Ethan Allen Biography & Facts

Contents

    About the author

    Edward St. Germain.
    Edward St. Germain

    Edward A. St. Germain created AmericanRevolution.org in 1996. He was an avid historian with a keen interest in the Revolutionary War and American culture and society in the 18th century. On this website, he created and collated a huge collection of articles, images, and other media pertaining to the American Revolution. Edward was also a Vietnam veteran, and his investigative skills led to a career as a private detective in later life.

    Contents

      Quick facts

      • Born: 21 January 1738 in Litchfield, Connecticut.
      • Ethan Allen was a farmer, businessman, land speculator, philosopher, writer, and American Revolutionary War patriot, best known as one of the founders and leaders of the Green Mountain Boys militia group.
      • He led the capture of Fort Ticonderoga in 1775 in a surprise attack, a strategic early victory in the Revolutionary War that provided much-needed artillery for the Continental Army.
      • Allen’s efforts in the New Hampshire Grants (present-day Vermont) dispute played a significant role in the eventual establishment of Vermont as a state.
      • He was captured by the British during a failed attempt to capture Montreal and was held as a prisoner of war for two and a half years.
      • He was a controversial figure, known for his fiery personality and a penchant for direct action, which sometimes put him at odds with other American leaders.
      • Died: 12 February 1789 in Burlington, Vermont Republic.
      • Buried at Green Mount Cemetery in Burlington.

      Biography

      Ethan Allen, American soldier and frontiersman, was born at Litchfield, Connecticut, on the 10 January 1739. He removed, probably in 1769, to the New Hampshire Grants, where he took up lands. He eventually became a leader of those who refused to recognize the jurisdiction of New York and contended for the organization of the “Grants” into a separate province.
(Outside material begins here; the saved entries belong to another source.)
(* ===== verification/Phases.v ===== *)
(** * What is left to do on a connection

    A connection that is open is always in one of a few phases; [phase w rem] tells
    which one, and that the reference has to do [rem] for what is left of the input.
    A state function goes from one phase to another and leaves the output and the rest
    of the work together as they were. *)
From Stdlib Require Import ZArith Lia.
From stdpp Require Import strings gmap prelude.
From S2P Require Import Prelude Util EngineState DefaultEngine JsonChecker Snappy Protocol Conn Daemon Serve Reply Handlers Updates.

#[local] Set Warnings "-clear-no-such-hyp".

Section phases.
Context {S : Type} {EV : EngineV1 S} {SY : Sys} {ST : Settings} {SN : Snappy} {SOK : Provided} {EOK : EngineV1Ok S}.
Context (adm usr : bool) (ctr : Z).

Abbreviation D := (M (world S)).
Abbreviation R := (M (server S)).
Abbreviation SV := (serve (S := S) adm usr ctr).
Implicit Types w : world S.

(** The bytes that have not been taken: the rest of the read buffer and what has not
    been received. *)
Definition stream w : list Z :=
  take (Z.to_nat w.(w_conn).(cn_rbytes)) (drop (Z.to_nat w.(w_conn).(cn_rcurr)) w.(w_conn).(cn_rbuf)) ++ w.(w_in).

(** What is done with the bytes [b] that were read for the substate [ss]. *)
Definition after_chunk (h : request_header) (hdr : list Z) (cmd : Z) (quiet : bool) (ss : bin_substates)
    (b rest : list Z) : R (list Z) :=
  match ss with
  | bin_reading_packet => a ← serve_packet adm ctr h hdr b; deliver a SV rest
  | bin_reading_set_header => serve_set_header h cmd quiet b SV rest
  | _ => crash
  end.

(** The number of these bytes. *)
Definition chunk_ok (h : request_header) (cmd : Z) (quiet : bool) (ss : bin_substates) (n : Z) : Prop :=
  match ss with
  | bin_reading_packet => n = h.(rh_bodylen) /\ cmd = h.(rh_opcode) /\ quiet = false /\ h.(rh_keylen) <= KEY_MAX_LENGTH
  | bin_reading_set_header =>
      (is_update cmd /\ h.(rh_extlen) = 8 /\ n = h.(rh_keylen) + 8) \/ (is_concat cmd /\ n = h.(rh_keylen))
  | _ => False
  end.

(** The messages from the current one on hold the bytes [out]. *)
Record pending w (out : list Z) : Prop := {
  pe_curr : 0 <= w.(w_conn).(cn_msgcurr);
  pe_bytes : msgs_bytes w (drop (Z.to_nat w.(w_conn).(cn_msgcurr)) w.(w_conn).(cn_msgs)) = Some out;
  pe_sizes : Forall (Forall (fun v => 0 < v.(iov_len))) (drop (Z.to_nat w.(w_conn).(cn_msgcurr)) w.(w_conn).(cn_msgs))
}.

(** The bytes [out] are being sent. *)
Definition sending w (out : list Z) : Prop :=
  (w.(w_conn).(cn_state) = F_mwrite /\ pending w out) \/
  (w.(w_conn).(cn_state) = F_write /\ w.(w_conn).(cn_iovused) <> 0 /\ pending w out) \/
  (w.(w_conn).(cn_state) = F_write /\ replying w out).

(** The bytes [got] of a packet or of the header of an update have been read, and [left]
    bytes are to come. *)
Record chunking h hdr got cmd quiet ss left w : Prop := {
  ck_state : w.(w_conn).(cn_state) = F_nread;
  ck_substate : w.(w_conn).(cn_substate) = ss;
  ck_ready : ready w h cmd quiet 0 NULL;
  ck_parsed : parsed hdr h;
  ck_at : at_packet w (hdr ++ got);
  ck_left : 0 <= left;
  ck_rlbytes : w.(w_conn).(cn_rlbytes) = left;
  ck_ritem : w.(w_conn).(cn_ritem) = A_rbuf w.(w_conn).(cn_rcurr);
  ck_room : w.(w_conn).(cn_rcurr) + left <= w.(w_conn).(cn_rsize);
  ck_ok : chunk_ok h cmd quiet ss (Z.of_nat (length got) + left)
}.

(** The value of the item [it] has been read up to [off]. *)
Record valuing h cmd quiet it op off left w : Prop := {
  va_state : w.(w_conn).(cn_state) = F_nread;
  va_substate : w.(w_conn).(cn_substate) = bin_read_set_value;
  va_ready : ready w h cmd quiet 0 it;
  va_get : is_get cmd = false;
  va_cmd : 0 <= cmd;
  va_left : 0 <= left;
  va_rlbytes : w.(w_conn).(cn_rlbytes) = left;
  va_ritem : w.(w_conn).(cn_ritem) = A_data it off;
  va_op : w.(w_conn).(cn_store_op) = op
}.

Inductive phase w : R (list Z) -> Prop :=
| ph_new :
    w.(w_conn).(cn_state) = F_new_cmd -> goes_on w 0 ->
    phase w (release_kept w.(w_conn).(cn_item);; SV (stream w))
| ph_idle :
    ((w.(w_conn).(cn_state) = F_waiting \/ w.(w_conn).(cn_state) = F_read) /\ w.(w_conn).(cn_rbytes) < 24
     \/ w.(w_conn).(cn_state) = F_parse_cmd /\ 0 < w.(w_conn).(cn_rbytes)) ->
    (w.(w_conn).(cn_rbytes) < DATA_BUFFER_SIZE -> w.(w_conn).(cn_rsize) <= READ_BUFFER_HIGHWAT) ->
    w.(w_conn).(cn_item) = NULL -> w.(w_conn).(cn_sbytes) = 0 -> goes_on w 0 ->
    phase w (SV (stream w))
| ph_chunk h hdr got cmd quiet ss left :
    chunking h hdr got cmd quiet ss left w ->
    phase w (chunk left (fun b rest => after_chunk h hdr cmd quiet ss (got ++ b) rest) (stream w))
| ph_value h cmd quiet it op off left :
    valuing h cmd quiet it op off left w ->
    phase w (serve_value h op quiet it off left SV (stream w))
| ph_send out nx :
    sending w out -> next_ok w nx ->
    phase w (deliver (mk_answer out w.(w_conn).(cn_item) nx) SV (stream w))
| ph_swallow n :
    w.(w_conn).(cn_state) = F_swallow -> w.(w_conn).(cn_sbytes) = n -> 0 <= n < 2 ^ 32 ->
    n = 0 \/ w.(w_conn).(cn_item) = NULL -> w.(w_conn).(cn_write_and_go) = F_swallow ->
    phase w (release_kept w.(w_conn).(cn_item);;
             if Z.of_nat (length (stream w)) <? n then mret [] else SV (drop (Z.to_nat n) (stream w))).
      About 1771 he was placed at the head of the Green Mountain Boys, an irregular force organized for resistance to the Yorkers. Soon after the outbreak of the American Revolution, in command of a force raised by some members of the Connecticut Assembly to raise for the purpose, he captured Fort Ticonderoga from its British garrison on 10 May 1775. According to the unverified account of Allen himself, he called upon its commanding officer to surrender in the name of the great Jehovah and the Continental Congress.
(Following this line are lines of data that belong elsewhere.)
Lemma conn_swallow_ticked w n o :
  good w -> w.(w_conn).(cn_state) = F_swallow -> w.(w_conn).(cn_sbytes) = n -> 0 <= n < 2 ^ 32 ->
  n = 0 \/ w.(w_conn).(cn_item) = NULL -> w.(w_conn).(cn_write_and_go) = F_swallow ->
  (release_kept w.(w_conn).(cn_item);; skip_rest n (stream w)) (server_of w) = Some (o, FIN) -> w.(w_out) ++ o = OUT ->
  runs conn_swallow w (ticked w).
Proof.
  intros Hg Hst Hn Hr Hi Hgo Hrem Ho. pose proof (go_alive _ _ _ _ _ _ Hg) as Ha.
  assert (Hcl : class w = 3%nat) by (unfold class; by rewrite Hst). pose proof Ha as [E1 E2 E3 E4 E5 E6 E7 E8 E9 E10].
  unfold conn_swallow. run. unfold id. rewrite Hn. destruct (Z.eqb_spec n 0) as [->|Hn0].
  - run. split; [done|]. left. split; [|apply ad_class; [done|rewrite Hcl; unfold class; proj; lia]].
    unfold skip_rest in Hrem. rewrite (proj2 (Z.ltb_ge _ _)), drop_0 in Hrem by lia.
    eapply (good_kept adm usr ctr OUT FIN w); [exact Hg|same|apply ph_new|exact Hrem|exact Ho]; [done|].
    left. by split.
  - destruct (Z.ltb_spec 0 w.(w_conn).(cn_rbytes)) as [Hb|Hb].
    + run. set (k := if n <? w.(w_conn).(cn_rbytes) then n else w.(w_conn).(cn_rbytes)).
      assert (Hk : 0 < k <= n /\ k <= w.(w_conn).(cn_rbytes)) by (unfold k; destruct (Z.ltb_spec n w.(w_conn).(cn_rbytes)); lia).
      pose proof (buf_length w Ha) as Hbl. set (w1 := set_w_conn _ w).
      assert (Hs1 : stream w = take (Z.to_nat k) (buf w) ++ stream w1) by (by apply taken_stream; [|lia|..]).
      assert (Hal : Z.of_nat (length (take (Z.to_nat k) (buf w))) = k) by (rewrite length_take; lia).
      split; [done|]. left. split; [|apply ad_stream; rewrite Hs1, length_app; lia].
      eapply (good_swallow w w1); try done; [lia| |apply Hg|rewrite Hal; unfold w1; proj; by rewrite Hn].
      unfold w1. constructor; proj; try done; lia.
    + assert (Hb0 : w.(w_conn).(cn_rbytes) = 0) by lia.
      assert (Hs0 : stream w = w.(w_in)) by (rewrite stream_buf; unfold buf; by rewrite Hb0, take_0).
      run. eapply runs_mono; [apply recv_run; destruct (Z.ltb_spec n w.(w_conn).(cn_rsize)); unfold DATA_BUFFER_SIZE in *; lia|].
      intros r w1 Hr1. destruct r as [b| | |].
      * destruct Hr1 as (Hne & Hlen & rest & Hin & ->).
        assert (Hbn : Z.of_nat (length b) <= n /\ Z.of_nat (length b) <= w.(w_conn).(cn_rsize))
          by (destruct (Z.ltb_spec n w.(w_conn).(cn_rsize)); lia).
        run; [apply splice_Some; lia|]. proj. cbn [Z.to_nat take app Nat.add]. set (w1 := set_w_conn _ _).
        assert (Hs1 : stream w1 = rest) by (rewrite stream_buf; unfold buf, w1; proj; by rewrite Hb0, take_0).
        split; [done|]. left. split.
        -- eapply (good_swallow w w1 b); try done; [by rewrite Hs1, Hs0|lia| |apply Hg|unfold w1; proj; by rewrite Hn].
           unfold w1. constructor; proj; try done. rewrite !length_app, length_take, length_drop. lia.
        -- apply ad_stream. rewrite Hs1, Hs0, Hin, length_app. destruct b; [done|simpl; lia].
      * destruct Hr1 as [-> Hp]. by apply closing_ticked.
      * destruct Hr1 as [-> Hp]. set (w1 := set_w_calls _ w).
        eapply (wait_for_ticked adm usr ctr OUT FIN w w1); [by apply good_called|done|]. intros m f.
        apply ad_block; try done. intros Hq%Hp. destruct Hi as [?|Hi]; [done|]. rewrite Hs0, Hq, Hi in Hrem.
        unfold skip_rest in Hrem. rewrite (proj2 (Z.ltb_lt _ _)) in Hrem by (simpl; lia).
        injection Hrem as <- <-. by rewrite app_nil_r in Ho.
      * destruct Hr1 as [-> Hp]. by apply closing_ticked.
Qed.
      When Seth Warner was elected colonel of the Green Mountain Boys in July 1775, Allen, piqued, joined General Philip Schuyler. Later, with a small command and without rank, he accompanied General Richard Montgomery’s expedition to Canada. On 25 September 1775 he was captured by the British near Montreal, and remained a prisoner at Falmouth, England; at Halifax, Nova Scotia; and in New York. Upon his exchange and release on 6 May 1778, he was brevetted colonel by the Continental Congress.
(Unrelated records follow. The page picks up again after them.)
Lemma answered_pass w a w' : 24 <= w.(w_conn).(cn_rbytes) -> answered w a w' -> answered (pass24 w) a (pass24 w').
Proof.
  intros Hr [Ha Ho Hi Hh]. assert (Hb : w'.(w_conn).(cn_rbytes) = w.(w_conn).(cn_rbytes)) by (unfold outside in Ho; congruence).
  constructor; [apply pass24_stream; [done|lia]| |done|].
  - unfold outside, pass24 in *; proj. congruence.
  - destruct Hh as [[[Hc Hrep] Hn]|Hh]; [left|by right]. split; [|by destruct (an_next a)]. split; [done|].
    destruct Hrep as [[? Hd]|(? & Hd & ? & Hm)]; [left|right].
    + split; [done|]. eapply holds_same; [|exact Hd]. unfold pass24; same.
    + split; [done|]. split; [eapply holds_same; [|exact Hd]; unfold pass24; same|]. by split.
Qed.

(** What the dispatch of the header leaves, once the header is taken. *)
Definition dispatched w w' : Prop :=
  w'.(w_out) = w.(w_out) /\
  (good w' /\ stream w = take 24 (stream w) ++ stream w' \/
   closed OUT FIN w').

Section header.
Context (w : world S) (h : request_header) (hdr : list Z).
Context (Hp : parsed hdr h) (Hr : 24 <= w.(w_conn).(cn_rbytes)) (Hhdr : hdr = take 24 (stream w)).
Context (Hb : bytes_ok (stream w)) (Hset : settled adm usr ctr w).

(** The request may have another command and be quiet. *)
Definition at_header (cmd : Z) (quiet : bool) w1 : Prop :=
  ready w1 h cmd quiet 0 NULL /\ outside w1 = outside w /\ server_of w1 = server_of w.

Lemma at_header_stream cmd quiet w1 : at_header cmd quiet w1 ->
  stream w1 = stream w /\ w1.(w_out) = w.(w_out) /\ settled adm usr ctr w1 /\ 24 <= w1.(w_conn).(cn_rbytes).
Proof.
  intros (Hw & Ho & _). destruct (outside_all adm usr ctr w w1 Ho) as (K1 & K2 & K3).
  split; [done|]. split; [done|]. split; [auto|]. unfold outside in Ho. congruence.
Qed.

(** An answer to the header. *)
Lemma answer_dispatched cmd quiet w1 a w' o :
  at_header cmd quiet w1 -> answered w1 a w' -> deliver a SV (drop 24 (stream w)) (server_of w') = Some (o, FIN) ->
  w.(w_out) ++ o = OUT -> dispatched w (pass24 w').
Proof.
  intros Hat Hans Hd Ho. destruct (at_header_stream _ _ _ Hat) as (K1 & K2 & K3 & K4). destruct Hat as (Hw & Hout & _).
  destruct (pass24_stream w1 (rd_alive _ _ _ _ _ _ Hw) K4) as (P1 & P2 & P3).
  pose proof (answered_pass w1 a w' K4 Hans) as Hans'.
  destruct (outside_all adm usr ctr _ _ (as_outside _ _ _ Hans')) as (O1 & O2 & _).
  assert (Hs : stream (pass24 w1) = drop 24 (stream w)).
  { rewrite <- K1. rewrite P1 at 1. rewrite drop_app_length'; [done|]. rewrite P3, length_take.
    pose proof (buf_length w1 (rd_alive _ _ _ _ _ _ Hw)). lia. }
  split; [by rewrite O2|].
  destruct (answered_good adm usr ctr OUT FIN (pass24 w1) a (pass24 w') o) as [[Hg _]|Hc].
  - rewrite Hs. by apply Forall_drop.
  - done.
  - done.
  - by rewrite Hs.
  - change (w_out (pass24 w1)) with (w_out w1). by rewrite K2.
  - left. split; [done|]. by rewrite O1, Hs, take_drop.
  - by right.
Qed.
      Allen then resumed his opposition to New York as Brigadier General of the militia of Vermont.

      From 1779 to 1783 — acting with his brother, Ira Allen, and several others — he carried on indirect negotiations with Governor Frederick Haldimand of Canada, who hoped to win the Vermonters over to the British cause. He seems to have assured Haldimand’s agent that I shall do everything in my power to make this state a British province. In March 1781 he wrote to Congress, with characteristic bluster, I am as resolutely determined to defend the independence of Vermont as congress that of the United States, and rather than fail will retire with the hardy Green Mountain Boys into the desolate caverns of the mountains and wage war with human nature at large.

      Ethan Allen monument in Bennington, VT.
      Ethan Allen monument in Bennington, VT. Photo by Mfwills licensed under CC BY 3.0.

      Ethan Allen was a frontier hero of boundless self-confidence, with shrewdness in thought and action equal to almost any emergency. In 1787 he moved to Burlington, Vermont — where he died on 11 February 1789.